(** * SockMaster: masked texture compositing, pattern stamping and border stroke

    A shallow embedding of [main.py] (functions [apply_texture],
    [create_pattern] and [border]) together with the Pillow primitives those
    functions call, and the properties of the specification proved over it.

    Conventions of the embedding.
    - A Python [int] is a [Z].  The parameter [alpha] is a Python number: an
      [int] or a [float], the latter an IEEE binary64 value of the standard
      library ([spec_float]); the product [p * alpha] is the binary64
      product, rounded as the hardware rounds it.  The factor of
      [ImageEnhance.Brightness] is a float too, which [Image.blend] casts to
      binary32 and computes with.  The angle of a rotation only feeds a
      kernel of Pillow that is a parameter here and is kept as a rational
      [Q].
    - An image is its size and its pixel function.  Channel values are [Z];
      the 8-bit stores of the C kernels are written out ([UINT8], [CLIP8]).
    - Pillow and Python raise [ValueError], [OverflowError] and [OSError]:
      fallible primitives return a [result].  Loops carry fuel; running out
      of it is the third outcome [OutOfFuel].  Memory is not bounded.
    - The process state (files written by [save], the text printed, the global
      generator of module [random]) is threaded explicitly as a [world].
    - Resampling kernels that work in floating point (bicubic resize and
      rotation, the 3x3 smoothing kernel) are parameters of the development:
      every theorem holds whatever pixels they produce. *)

From Stdlib Require Import ZArith QArith Qround Qpower Lia Lqa List SpecFloat.
From stdpp Require Import gmap strings list pretty.

Local Open Scope Z_scope.

(** ** Pixels and images *)

Record rgba : Type := Rgba { red : Z; green : Z; blue : Z; alpha_of : Z }.

Definition transparent : rgba := Rgba 0 0 0 0.

(** An image of Pillow: [xsize] columns, [ysize] rows, and the pixel stored at
    column [x], row [y].  Only positions inside the image are meaningful. *)
Record Image (P : Type) : Type :=
  mkImage { xsize : N; ysize : N; getpixel : Z -> Z -> P }.

Arguments mkImage {P} _ _ _.
Arguments xsize {P} _.
Arguments ysize {P} _.
Arguments getpixel {P} _ _ _.

Definition width {P} (im : Image P) : Z := Z.of_N (xsize im).
Definition height {P} (im : Image P) : Z := Z.of_N (ysize im).
Definition size {P} (im : Image P) : Z * Z := (width im, height im).

Definition inside {P} (im : Image P) (x y : Z) : bool :=
  (0 <=? x) && (x <? width im) && (0 <=? y) && (y <? height im).

(** The image modes that occur: "L", "RGB" and "RGBA". *)
Inductive AnyImage : Type :=
  | ImL (im : Image Z)
  | ImRGB (im : Image (Z * Z * Z))
  | ImRGBA (im : Image rgba).

(** ** Outcomes and the state monad of the process *)

(** [ValueError] is what Pillow and [random] raise on a bad argument,
    [OverflowError] what [round] and the conversion to a C [long] raise,
    [OSError] what Pillow raises on a file it cannot decode.
    [UnboundReference] is the outcome of using a reference that names no
    object; Python code cannot produce it, the store of objects below needs
    the case. *)
Inductive exn : Type := ValueError | OverflowError | OSError | UnboundReference.

Inductive result (A : Type) : Type :=
  | Ok (a : A)
  | Raise (e : exn)
  | OutOfFuel.

Arguments Ok {A} _.
Arguments Raise {A} _.
Arguments OutOfFuel {A}.

Definition rbind {A B} (r : result A) (k : A -> result B) : result B :=
  match r with
  | Ok a => k a
  | Raise e => Raise e
  | OutOfFuel => OutOfFuel
  end.

(** The generator behind [random.uniform] and [random.randint]: the raw
    outcomes still to come, one sequence per kind of draw. *)
Record RandomSource : Type :=
  mkRandom { floats : nat -> Q; ints : nat -> Z }.

Record world : Type :=
  mkWorld { files : gmap string (Image rgba);
            stdout : list string;
            rng : RandomSource }.

(** State transformers with outcomes, over any state. *)
Definition ST (S A : Type) : Type := S -> result (A * S).

Definition M (A : Type) : Type := ST world A.

Definition ret {S A} (a : A) : ST S A := fun w => Ok (a, w).

Definition bind {S A B} (m : ST S A) (k : A -> ST S B) : ST S B :=
  fun w => match m w with
           | Ok (a, w') => k a w'
           | Raise e => Raise e
           | OutOfFuel => OutOfFuel
           end.

Definition lift {S A} (r : result A) : ST S A :=
  fun w => match r with
           | Ok a => Ok (a, w)
           | Raise e => Raise e
           | OutOfFuel => OutOfFuel
           end.

Notation "'do' x <- m ; k" := (bind m (fun x => k))
  (at level 10, x name, m at level 100, k at level 200).
Notation "'run' m ; k" := (bind m (fun _ => k))
  (at level 10, m at level 100, k at level 200).

(** [print(...)] *)
Definition print (s : string) : M unit :=
  fun w => Ok (tt, mkWorld (files w) (stdout w ++ [s]) (rng w)).

(** [im.save(path)]: the buffer is stored under the path.  Encoding and the
    failures of the operating system are outside the model. *)
Definition save (im : Image rgba) (path : string) : M unit :=
  fun w => Ok (tt, mkWorld (<[path := im]> (files w)) (stdout w) (rng w)).

(** ** Module [random] *)

Definition tl_seq {A} (s : nat -> A) : nat -> A := fun n => s (S n).

(** The fractional part; [random.random()] yields a float of [0, 1), here
    the fractional part of the next raw outcome. *)
Definition frac (q : Q) : Q := (q - inject_Z (Qfloor q))%Q.

(** [random.uniform(a, b)] is [a + (b - a) * random()]. *)
Definition uniform (a b : Q) : M Q :=
  fun w =>
    let g := rng w in
    Ok ((a + (b - a) * frac (floats g 0%nat))%Q,
        mkWorld (files w) (stdout w) (mkRandom (tl_seq (floats g)) (ints g))).

(** [random.randint(a, b)]: an integer of [a..b]; [ValueError] on an empty
    range. *)
Definition randint (a b : Z) : M Z :=
  fun w =>
    let g := rng w in
    if b <? a then Raise ValueError
    else Ok (a + ints g 0%nat mod (b - a + 1),
             mkWorld (files w) (stdout w)
               (mkRandom (floats g) (tl_seq (ints g)))).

ABOUT THIS EXERCISE ▸ Using the material above, restate each entry exactly as it stands.

ANSWER ▸
(** * SockMaster: masked texture compositing, pattern stamping and border stroke

    A shallow embedding of [main.py] (functions [apply_texture],
    [create_pattern] and [border]) together with the Pillow primitives those
    functions call, and the properties of the specification proved over it.

    Conventions of the embedding.
    - A Python [int] is a [Z].  The parameter [alpha] is a Python number: an
      [int] or a [float], the latter an IEEE binary64 value of the standard
      library ([spec_float]); the product [p * alpha] is the binary64
      product, rounded as the hardware rounds it.  The factor of
      [ImageEnhance.Brightness] is a float too, which [Image.blend] casts to
      binary32 and computes with.  The angle of a rotation only feeds a
      kernel of Pillow that is a parameter here and is kept as a rational
      [Q].
    - An image is its size and its pixel function.  Channel values are [Z];
      the 8-bit stores of the C kernels are written out ([UINT8], [CLIP8]).
    - Pillow and Python raise [ValueError], [OverflowError] and [OSError]:
      fallible primitives return a [result].  Loops carry fuel; running out
      of it is the third outcome [OutOfFuel].  Memory is not bounded.
    - The process state (files written by [save], the text printed, the global
      generator of module [random]) is threaded explicitly as a [world].
    - Resampling kernels that work in floating point (bicubic resize and
      rotation, the 3x3 smoothing kernel) are parameters of the development:
      every theorem holds whatever pixels they produce. *)

From Stdlib Require Import ZArith QArith Qround Qpower Lia Lqa List SpecFloat.
From stdpp Require Import gmap strings list pretty.

Local Open Scope Z_scope.

(** ** Pixels and images *)

Record rgba : Type := Rgba { red : Z; green : Z; blue : Z; alpha_of : Z }.

Definition transparent : rgba := Rgba 0 0 0 0.

(** An image of Pillow: [xsize] columns, [ysize] rows, and the pixel stored at
    column [x], row [y].  Only positions inside the image are meaningful. *)
Record Image (P : Type) : Type :=
  mkImage { xsize : N; ysize : N; getpixel : Z -> Z -> P }.

Arguments mkImage {P} _ _ _.
Arguments xsize {P} _.
Arguments ysize {P} _.
Arguments getpixel {P} _ _ _.

Definition width {P} (im : Image P) : Z := Z.of_N (xsize im).
Definition height {P} (im : Image P) : Z := Z.of_N (ysize im).
Definition size {P} (im : Image P) : Z * Z := (width im, height im).

Definition inside {P} (im : Image P) (x y : Z) : bool :=
  (0 <=? x) && (x <? width im) && (0 <=? y) && (y <? height im).

(** The image modes that occur: "L", "RGB" and "RGBA". *)
Inductive AnyImage : Type :=
  | ImL (im : Image Z)
  | ImRGB (im : Image (Z * Z * Z))
  | ImRGBA (im : Image rgba).

(** ** Outcomes and the state monad of the process *)

(** [ValueError] is what Pillow and [random] raise on a bad argument,
    [OverflowError] what [round] and the conversion to a C [long] raise,
    [OSError] what Pillow raises on a file it cannot decode.
    [UnboundReference] is the outcome of using a reference that names no
    object; Python code cannot produce it, the store of objects below needs
    the case. *)
Inductive exn : Type := ValueError | OverflowError | OSError | UnboundReference.

Inductive result (A : Type) : Type :=
  | Ok (a : A)
  | Raise (e : exn)
  | OutOfFuel.

Arguments Ok {A} _.
Arguments Raise {A} _.
Arguments OutOfFuel {A}.

Definition rbind {A B} (r : result A) (k : A -> result B) : result B :=
  match r with
  | Ok a => k a
  | Raise e => Raise e
  | OutOfFuel => OutOfFuel
  end.

(** The generator behind [random.uniform] and [random.randint]: the raw
    outcomes still to come, one sequence per kind of draw. *)
Record RandomSource : Type :=
  mkRandom { floats : nat -> Q; ints : nat -> Z }.

Record world : Type :=
  mkWorld { files : gmap string (Image rgba);
            stdout : list string;
            rng : RandomSource }.

(** State transformers with outcomes, over any state. *)
Definition ST (S A : Type) : Type := S -> result (A * S).

Definition M (A : Type) : Type := ST world A.

Definition ret {S A} (a : A) : ST S A := fun w => Ok (a, w).

Definition bind {S A B} (m : ST S A) (k : A -> ST S B) : ST S B :=
  fun w => match m w with
           | Ok (a, w') => k a w'
           | Raise e => Raise e
           | OutOfFuel => OutOfFuel
           end.

Definition lift {S A} (r : result A) : ST S A :=
  fun w => match r with
           | Ok a => Ok (a, w)
           | Raise e => Raise e
           | OutOfFuel => OutOfFuel
           end.

Notation "'do' x <- m ; k" := (bind m (fun x => k))
  (at level 10, x name, m at level 100, k at level 200).
Notation "'run' m ; k" := (bind m (fun _ => k))
  (at level 10, m at level 100, k at level 200).

(** [print(...)] *)
Definition print (s : string) : M unit :=
  fun w => Ok (tt, mkWorld (files w) (stdout w ++ [s]) (rng w)).

(** [im.save(path)]: the buffer is stored under the path.  Encoding and the
    failures of the operating system are outside the model. *)
Definition save (im : Image rgba) (path : string) : M unit :=
  fun w => Ok (tt, mkWorld (<[path := im]> (files w)) (stdout w) (rng w)).

(** ** Module [random] *)

Definition tl_seq {A} (s : nat -> A) : nat -> A := fun n => s (S n).

(** The fractional part; [random.random()] yields a float of [0, 1), here
    the fractional part of the next raw outcome. *)
Definition frac (q : Q) : Q := (q - inject_Z (Qfloor q))%Q.

(** [random.uniform(a, b)] is [a + (b - a) * random()]. *)
Definition uniform (a b : Q) : M Q :=
  fun w =>
    let g := rng w in
    Ok ((a + (b - a) * frac (floats g 0%nat))%Q,
        mkWorld (files w) (stdout w) (mkRandom (tl_seq (floats g)) (ints g))).

(** [random.randint(a, b)]: an integer of [a..b]; [ValueError] on an empty
    range. *)
Definition randint (a b : Z) : M Z :=
  fun w =>
    let g := rng w in
    if b <? a then Raise ValueError
    else Ok (a + ints g 0%nat mod (b - a + 1),
             mkWorld (files w) (stdout w)
               (mkRandom (floats g) (tl_seq (ints g)))).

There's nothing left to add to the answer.